Stored items
----------
Lemma converge_ends q cs event etag w :
  at_start q (db w) → calls w = cs0 ++ cs → calls_justified id t now cs → is_delete p = false → calendar_confirms id t cs event etag →
  wp (converge_event id t now event etag) w (ends cs).
Proof using Hcheck Hpending Hload.
  intros Hst Hcalls Hjust Hd Hconf. destruct Hst as [Hq _ [Hev Hins] (Hb & Hs & Hpp & Hru)].
  destruct (starting_wanted q Hd Hq) as (Hx & Hy & _). unfold converge_event. wp_step. eapply set_event_wp; [exact Hev| |].
  - unfold check_event. cbn. by rewrite !bool_decide_eq_true_2.
  - wp_step. eapply set_plan_rule_wp.
    + cbn. rewrite Hru. apply loaded_rule.
    + wp_step. split; [done|]. split; cbn; try done.
      * exists (mark_converged event etag now q). rewrite Hins. split; [done|]. by constructor.
      * apply rule_succeeds. cbn. by rewrite Hru.
      * congruence.
Qed.

Lemma removal_ends cs w :
  db w = d → calls w = cs0 ++ cs → calls_justified id t now cs → is_delete p = true →
  (cs = [read_call id t (Ok None)] ∨
   ∃ f, cs = [read_call id t (Ok (Some f));
     DeletePlanningEvent calendar (plan_found_id f) (plan_found_revision f) (Planned.send_updates p) (Ok ())]) →
  wp (_ ← set_event id (mark_removed now); _ ← finish_deletion t now; mret None) w (ends cs).
Proof using Hcheck Hload.
  intros Hdb Hcalls Hjust Hd Hcs. wp_step. eapply set_event_wp; [rewrite Hdb; apply loaded_event| |].
  { apply bool_decide_eq_true in Hd. revert Hcheck. unfold check_event. rewrite Hd. cbn. by destruct (_ =? _)%string. }
  wp_step. unfold finish_deletion. rewrite Hdb. set (d1 := with_planned _ d).
  assert (recorded id t now cs (mark_removed now p) None) as Hrec by (by constructor).
  assert (∀ d', base d' = base d → suggestions d' = suggestions d → plan_previews d' = plan_previews d →
    planned_events d' = planned_events d1 → rule_follows t now d d' →
    (PlanRule.status (target_rule t) = PlanRule.deleting →
     (∃ i q, planned_events d' !! i = Some q ∧ Planned.rule q = Planned.rule p ∧ is_delete q = true) ∨
     ∃ r, plan_rules d' !! Planned.rule p = Some r ∧ PlanRule.status r = PlanRule.deleted) →
    applied id t now d cs None d') as Hdone.
  { intros d' Hb Hs Hpp Hev Hrule Hlast. split; try done.
    exists (mark_removed now p). by rewrite Hev. }
  case_bool_decide as Hdel.
  - do 2 wp_step. cbn. fold d1. destruct (existsb _ _) eqn:Hrem.
    + wp_step. split; [done|]. apply Hdone; try done; [by apply rule_kept|]. intros _. left.
      apply existsb_exists in Hrem as ([i q] & Hin%list_elem_of_In%elem_of_map_to_list & Hb). bool_to_prop. by exists i, q.
    + eapply set_plan_rule_wp; [apply loaded_rule|]. split; [done|]. apply Hdone; try done.
      * apply rule_deleted; [done| |done]. cbn. intros i q Hi Hr. destruct (is_delete q) eqn:Hq; [|done]. exfalso.
        assert (existsb (λ '(_, q), bool_decide (Planned.rule q = Planned.rule p) && is_delete q)
                  (map_to_list (planned_events d1)) = true) as Hex; [|exact (eq_true_false_abs _ Hex Hrem)].
        apply existsb_exists. exists (i, q). split; [by apply list_elem_of_In, elem_of_map_to_list|].
        by rewrite bool_decide_eq_true_2, Hq.
      * intros _. right. cbn. exists (mark_plan_rule (Some PlanRule.deleted) None None None now (target_rule t)).
        by rewrite lookup_insert_eq.
  - wp_step. split; [done|]. apply Hdone; try done. by apply rule_kept.
Qed.

(** ** The write *)

(** [Throw]n inside the [try]: the row as the [catch] finds it. *)
Definition tries (r : res failure (option failure)) w : Prop :=
  match r with
  | Ok _ => ∃ cs, ends cs r w
  | Throw _ => ∃ q cs, at_start q (db w) ∧ calls w = cs0 ++ cs ∧ calls_justified id t now cs ∧ quiet cs
  end.

Lemma ends_tries cs m w : wp m w (ends cs) → wp m w tries.
Proof using Type. intros Hm. eapply wp_mono; [exact Hm|]. intros [o|e] w'; [by exists cs|done]. Qed.

Lemma hold_tries q cs code w :
  at_start q (db w) → calls w = cs0 ++ cs → calls_justified id t now cs → quiet cs → is_delete p = false →
  wp (_ ← hold id code false now; mret None) w tries.
Proof using Hcheck Hpending.
  intros Hst Hcalls Hjust Hquiet Hd. eapply ends_tries. rewrite <-Hd. eapply hold_ends; try done. rewrite Hd.
  split; [by intros []|done].
Qed.

Lemma write_event_tries provider token found answer q event desired w :
  at_start q (db w) → calls w = cs0 ++ [read_call id t answer] → is_delete p = false →
  (∀ result, still_ahead t now desired →
     justified_write id t now answer
       match found with
       | Some f => UpdatePlanningEvent calendar (plan_found_id f) (plan_found_revision f) desired result
       | None => CreatePlanningEvent calendar event desired result
       end) →
  wp (write_event id t provider token now found event desired) w tries.
Proof using Hcheck Hpending Hload.
  intros Hst Hcalls Hd Hwrite. unfold write_event.
  assert (calls_justified id t now [read_call id t answer]) as Hread by (right; exists answer; by left).
  assert (quiet [read_call id t answer]) as Hquiet by (constructor; [done|constructor]).
  destruct (_ && _) eqn:Hstarted; [by eapply hold_tries|].
  assert (still_ahead t now desired) as Hahead.
  { intros Hk s Hs. rewrite bool_decide_eq_true_2, Hs in Hstarted by done. cbn in Hstarted. lia. }
  assert (∀ c r remote', justified_write id t now answer c →
    (∀ written, r = Ok written → calendar_confirms id t [read_call id t answer; c] (remoteEventId written) (remoteRevision written)) →
    (∀ e, r = Throw e → succeeded c = false) →
    let w' := {| db := db w; remote := remote'; calls := calls w ++ [c]; issued := issued w |} in
    match r with
    | Ok written => wp (converge_event id t now (remoteEventId written) (remoteRevision written)) w' tries
    | Throw e => tries (Throw e) w'
    end) as Hafter.
  { intros c r remote' Hj Hok Hfail w'.
    assert (calls w' = cs0 ++ [read_call id t answer; c]) as Hcalls' by (subst w'; cbn; by rewrite Hcalls, <-app_assoc).
    assert (calls_justified id t now [read_call id t answer; c]) as Hj' by (right; exists answer; right; by exists c).
    destruct r as [written|e].
    - eapply ends_tries, converge_ends; try done. by apply Hok.
    - exists q, [read_call id t answer; c]. split_and!; try done. constructor; [done|]. constructor; [by eapply Hfail|done]. }
  wp_step. destruct found as [f|]; wp_step; cbn beta iota.
  - apply (Hafter (UpdatePlanningEvent calendar (plan_found_id f) (plan_found_revision f) desired r)); [by apply Hwrite| |].
    + intros written ->. constructor.
    + by intros e ->.
  - apply (Hafter (CreatePlanningEvent calendar event desired r)); [by apply Hwrite| |].
    + intros written ->. constructor.
    + by intros e ->.
Qed.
----------
- [Exercise requirements]: Each record, from first to last, should be returned verbatim.

- [Written solution]:
Lemma converge_ends q cs event etag w :
  at_start q (db w) → calls w = cs0 ++ cs → calls_justified id t now cs → is_delete p = false → calendar_confirms id t cs event etag →
  wp (converge_event id t now event etag) w (ends cs).
Proof using Hcheck Hpending Hload.
  intros Hst Hcalls Hjust Hd Hconf. destruct Hst as [Hq _ [Hev Hins] (Hb & Hs & Hpp & Hru)].
  destruct (starting_wanted q Hd Hq) as (Hx & Hy & _). unfold converge_event. wp_step. eapply set_event_wp; [exact Hev| |].
  - unfold check_event. cbn. by rewrite !bool_decide_eq_true_2.
  - wp_step. eapply set_plan_rule_wp.
    + cbn. rewrite Hru. apply loaded_rule.
    + wp_step. split; [done|]. split; cbn; try done.
      * exists (mark_converged event etag now q). rewrite Hins. split; [done|]. by constructor.
      * apply rule_succeeds. cbn. by rewrite Hru.
      * congruence.
Qed.

Lemma removal_ends cs w :
  db w = d → calls w = cs0 ++ cs → calls_justified id t now cs → is_delete p = true →
  (cs = [read_call id t (Ok None)] ∨
   ∃ f, cs = [read_call id t (Ok (Some f));
     DeletePlanningEvent calendar (plan_found_id f) (plan_found_revision f) (Planned.send_updates p) (Ok ())]) →
  wp (_ ← set_event id (mark_removed now); _ ← finish_deletion t now; mret None) w (ends cs).
Proof using Hcheck Hload.
  intros Hdb Hcalls Hjust Hd Hcs. wp_step. eapply set_event_wp; [rewrite Hdb; apply loaded_event| |].
  { apply bool_decide_eq_true in Hd. revert Hcheck. unfold check_event. rewrite Hd. cbn. by destruct (_ =? _)%string. }
  wp_step. unfold finish_deletion. rewrite Hdb. set (d1 := with_planned _ d).
  assert (recorded id t now cs (mark_removed now p) None) as Hrec by (by constructor).
  assert (∀ d', base d' = base d → suggestions d' = suggestions d → plan_previews d' = plan_previews d →
    planned_events d' = planned_events d1 → rule_follows t now d d' →
    (PlanRule.status (target_rule t) = PlanRule.deleting →
     (∃ i q, planned_events d' !! i = Some q ∧ Planned.rule q = Planned.rule p ∧ is_delete q = true) ∨
     ∃ r, plan_rules d' !! Planned.rule p = Some r ∧ PlanRule.status r = PlanRule.deleted) →
    applied id t now d cs None d') as Hdone.
  { intros d' Hb Hs Hpp Hev Hrule Hlast. split; try done.
    exists (mark_removed now p). by rewrite Hev. }
  case_bool_decide as Hdel.
  - do 2 wp_step. cbn. fold d1. destruct (existsb _ _) eqn:Hrem.
    + wp_step. split; [done|]. apply Hdone; try done; [by apply rule_kept|]. intros _. left.
      apply existsb_exists in Hrem as ([i q] & Hin%list_elem_of_In%elem_of_map_to_list & Hb). bool_to_prop. by exists i, q.
    + eapply set_plan_rule_wp; [apply loaded_rule|]. split; [done|]. apply Hdone; try done.
      * apply rule_deleted; [done| |done]. cbn. intros i q Hi Hr. destruct (is_delete q) eqn:Hq; [|done]. exfalso.
        assert (existsb (λ '(_, q), bool_decide (Planned.rule q = Planned.rule p) && is_delete q)
                  (map_to_list (planned_events d1)) = true) as Hex; [|exact (eq_true_false_abs _ Hex Hrem)].
        apply existsb_exists. exists (i, q). split; [by apply list_elem_of_In, elem_of_map_to_list|].
        by rewrite bool_decide_eq_true_2, Hq.
      * intros _. right. cbn. exists (mark_plan_rule (Some PlanRule.deleted) None None None now (target_rule t)).
        by rewrite lookup_insert_eq.
  - wp_step. split; [done|]. apply Hdone; try done. by apply rule_kept.
Qed.

(** ** The write *)

(** [Throw]n inside the [try]: the row as the [catch] finds it. *)
Definition tries (r : res failure (option failure)) w : Prop :=
  match r with
  | Ok _ => ∃ cs, ends cs r w
  | Throw _ => ∃ q cs, at_start q (db w) ∧ calls w = cs0 ++ cs ∧ calls_justified id t now cs ∧ quiet cs
  end.

Lemma ends_tries cs m w : wp m w (ends cs) → wp m w tries.
Proof using Type. intros Hm. eapply wp_mono; [exact Hm|]. intros [o|e] w'; [by exists cs|done]. Qed.

Lemma hold_tries q cs code w :
  at_start q (db w) → calls w = cs0 ++ cs → calls_justified id t now cs → quiet cs → is_delete p = false →
  wp (_ ← hold id code false now; mret None) w tries.
Proof using Hcheck Hpending.
  intros Hst Hcalls Hjust Hquiet Hd. eapply ends_tries. rewrite <-Hd. eapply hold_ends; try done. rewrite Hd.
  split; [by intros []|done].
Qed.

Lemma write_event_tries provider token found answer q event desired w :
  at_start q (db w) → calls w = cs0 ++ [read_call id t answer] → is_delete p = false →
  (∀ result, still_ahead t now desired →
     justified_write id t now answer
       match found with
       | Some f => UpdatePlanningEvent calendar (plan_found_id f) (plan_found_revision f) desired result
       | None => CreatePlanningEvent calendar event desired result
       end) →
  wp (write_event id t provider token now found event desired) w tries.
Proof using Hcheck Hpending Hload.
  intros Hst Hcalls Hd Hwrite. unfold write_event.
  assert (calls_justified id t now [read_call id t answer]) as Hread by (right; exists answer; by left).
  assert (quiet [read_call id t answer]) as Hquiet by (constructor; [done|constructor]).
  destruct (_ && _) eqn:Hstarted; [by eapply hold_tries|].
  assert (still_ahead t now desired) as Hahead.
  { intros Hk s Hs. rewrite bool_decide_eq_true_2, Hs in Hstarted by done. cbn in Hstarted. lia. }
  assert (∀ c r remote', justified_write id t now answer c →
    (∀ written, r = Ok written → calendar_confirms id t [read_call id t answer; c] (remoteEventId written) (remoteRevision written)) →
    (∀ e, r = Throw e → succeeded c = false) →
    let w' := {| db := db w; remote := remote'; calls := calls w ++ [c]; issued := issued w |} in
    match r with
    | Ok written => wp (converge_event id t now (remoteEventId written) (remoteRevision written)) w' tries
    | Throw e => tries (Throw e) w'
    end) as Hafter.
  { intros c r remote' Hj Hok Hfail w'.
    assert (calls w' = cs0 ++ [read_call id t answer; c]) as Hcalls' by (subst w'; cbn; by rewrite Hcalls, <-app_assoc).
    assert (calls_justified id t now [read_call id t answer; c]) as Hj' by (right; exists answer; right; by exists c).
    destruct r as [written|e].
    - eapply ends_tries, converge_ends; try done. by apply Hok.
    - exists q, [read_call id t answer; c]. split_and!; try done. constructor; [done|]. constructor; [by eapply Hfail|done]. }
  wp_step. destruct found as [f|]; wp_step; cbn beta iota.
  - apply (Hafter (UpdatePlanningEvent calendar (plan_found_id f) (plan_found_revision f) desired r)); [by apply Hwrite| |].
    + intros written ->. constructor.
    + by intros e ->.
  - apply (Hafter (CreatePlanningEvent calendar event desired r)); [by apply Hwrite| |].
    + intros written ->. constructor.
    + by intros e ->.
Qed.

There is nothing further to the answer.